Use of a Calcium Channel Blocker to Prevent Premature Luteinizing Hormone Surges in Infertility Patients
Status:
Terminated
Trial end date:
2017-07-01
Target enrollment:
Participant gender:
Summary
Nimodipine (NimotopĀ® Bayer Pharmaceuticals Corporation), unlike other calcium channel
blockers is fat soluble and therefore is able to cross the blood-brain barrier1. Gonadotropin
releasing hormone (GnRH) neurons are clustered in the hypothalamus and are dependent on
calcium flux to release GnRH responsible for the release of follicle-stimulating hormone
(FSH) and luteinizing hormone (LH) from the anterior pituitary. In a natural menstrual cycle
a spontaneous LH surge occurs mid-cycle which triggers ovulation. The investigators
hypothesized that nimodipine, by blocking calcium channels, may effectively suppress the
release of GnRH and consequently the natural LH surge.
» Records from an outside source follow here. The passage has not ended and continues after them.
Lemma enqueue_inv w q b h l r x e flags now d c : class_inv w q b h l r -> entities w !! x = Some e -> on_rq e = false -> x <> curr r ->
  elapsed w r now <= d < 2 ^ 50 -> 0 <= c -> h + 2048 * d + c < 2 ^ 62 -> enters b h c flags e ->
  exists w' r' l', enqueue_entity w q x flags now = Ok (w', false) /\ class_inv w' q b (h + 2048 * d + c) l' r' /\ curr r' = curr r /\ x ∈ l'.
Proof.
  intros HI Ee Ho Hx Hd Hc Hh Hent. pose proof (elapsed_nonneg w r now). unfold enqueue_entity. rewrite (queue_ok _ _ _ (ci_queue _ _ _ _ _ _ HI)). cbn [res_bind].
  rewrite (proj2 (Z.eqb_neq (curr r) x)) by congruence. cbn [negb]. rewrite andb_false_r. cbn [res_bind].
  destruct (update_curr_inv w q b h l r now d HI Hd ltac:(lia)) as (w1&r1&E1&HI1&HC1&_). rewrite E1. cbn [res_bind].
  destruct (charged_entity _ _ _ _ _ _ HC1 Ee) as (e0&Ee1&_&E0). specialize (E0 Hx) as ->.
  destruct (ch_queue _ _ _ _ HC1) as [v Er1]. assert (Hcu1 : curr r1 = curr r) by by rewrite Er1.
  destruct (enter_ok w1 q b _ l r1 x e flags HI1 Ee1 Ho) as (w2&E2&En2&Qu2&R2&R3&R4&R5).
  rewrite (bind_chain _ _ _ _ _ _ E2). set (r2 := set_nr _ _) in Qu2. set (e2 := placed w1 r1 flags e) in *.
  destruct (placed_essence w1 r1 flags e) as [Hess Hload]. fold e2 in Hess, Hload.
  assert (Hoff : off b (vruntime e2) <= h + 2048 * d + c).
  { eapply placed_window; [exact HI1|lia|lia|]. revert Hent. unfold enters. destruct (_ || _); lia. }
  destruct (ci_tasks _ _ _ _ _ _ HI1 x e Ee1) as [T1 T2 T3 T4 T5 T6 T7].
  assert (Hxl : x ∉ l) by (rewrite (ci_on _ _ _ _ _ _ HI1 x e Ee1), Ho; by intros [? _]).
  assert (HT2 : timeline w2 q b l).
  { eapply (timeline_ext w1 w2); [done|exact (ci_queue _ _ _ _ _ _ HI1)|rewrite Qu2; apply lookup_insert_eq|done|done| |apply HI1].
    intros y Hy. rewrite En2, lookup_insert_ne; [done|congruence]. }
  destruct (enqueue_ok w2 q b l x HT2) as (w3&E3&HT3&S3); [exists e2; rewrite En2, lookup_insert_eq; split; [done|unfold ahead; lia]|by rewrite R2|done|done|].
  rewrite E3. cbn [res_bind]. destruct S3 as [S1 S2 _ S4 S5 [S6 S7]]. destruct (S4 r2) as (ro&lm&Hq3); [rewrite Qu2; apply lookup_insert_eq|].
  rewrite (entity_ok w3 x e2) by (rewrite S1, En2; apply lookup_insert_eq). cbn [res_bind].
  set (w4 := put_entity w3 x (set_on_rq e2 true)). set (r4 := set_timeline r2 ro lm) in *.
  rewrite (queue_ok w4 q r4) by done. cbn [res_bind].
  assert (Hthr : check_enqueue_throttle w4 q = Ok (w4, false)).
  { unfold check_enqueue_throttle. destruct (negb (cfs_bandwidth_used (feat w4))); [done|]. rewrite (queue_ok w4 q r4) by done. cbn [res_bind].
    cbn [r4 set_timeline r2 set_nr set_cfs_load rt]. by rewrite (ci_rt _ _ _ _ _ _ HI1). }
  exists w4, r4, (place (less w2) x l). split; [rewrite Hthr; cbn [res_bind]; by destruct (_ =? 1)|].
  assert (Hin : forall y, y ∈ place (less w2) x l <-> y = x \/ y ∈ l) by apply place_in.
  assert (En4 : entities w4 = <[x := set_on_rq e2 true]> (entities w1)) by (simpl; by rewrite S1, En2, insert_insert_eq).
  split; [|split; [done|apply Hin; by left]].
  injection Hess as Hw Hon Hp Hc' Hm Hi.
  eapply (inv_update w1 w4 q b _ _ l _ r1 r4 x e (set_on_rq e2 true) HI1); try done.
  - simpl. by rewrite S2, R2.
  - simpl. by rewrite S6, R4.
  - eapply (timeline_ext w3 w4); [done|exact Hq3|exact Hq3|done|done| |done]. intros y Hy. simpl. destruct (decide (y = x)) as [-> |Hne].
    + by rewrite lookup_insert_eq, S1, En2, lookup_insert_eq.
    + by rewrite lookup_insert_ne.
  - cbn [set_on_rq load]. by rewrite Hload.
  - cbn [set_on_rq load]. by rewrite Hload.
  - intros y ey. rewrite En4, Hin. change (curr r4) with (curr r1). destruct (decide (y = x)) as [-> |Hne].
    + rewrite lookup_insert_eq. intros [= <-]. rewrite Hcu1. split; [done|by left].
    + rewrite lookup_insert_ne by done. intros Hy. rewrite <- (ci_on _ _ _ _ _ _ HI1 y ey Hy). split; [by intros [?|?]|by right].
  - apply HI1.
  - lia.
  - change (cfs_min_vruntime r4) with (cfs_min_vruntime r1). pose proof (ci_min _ _ _ _ _ _ HI1). lia.
  - change (nr_running r4) with (nr_running r1 + 1). unfold count. cbn [set_on_rq on_rq]. rewrite Ho. lia.
  - change (weight (cfs_load r4)) with (weight (cfs_load r1) + weight (load e)). unfold weigh. cbn [set_on_rq on_rq load]. rewrite Ho, Hload. lia.
  - by left.
  - intros bd. right. by destruct bd.
  - apply HI1.
Qed.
In this prospective double-blinded randomized study the investigators will evaluate the
efficacy of nimodipine to inhibit the natural LH surge in women undergoing controlled ovarian
stimulation (COS) and intrauterine insemination (IUI). Nimodipine, if successful, may
represent an inexpensive oral medication as an alternative to the currently used GnRH
agonists or GnRH antagonists in assisted reproductive technologies like IVF.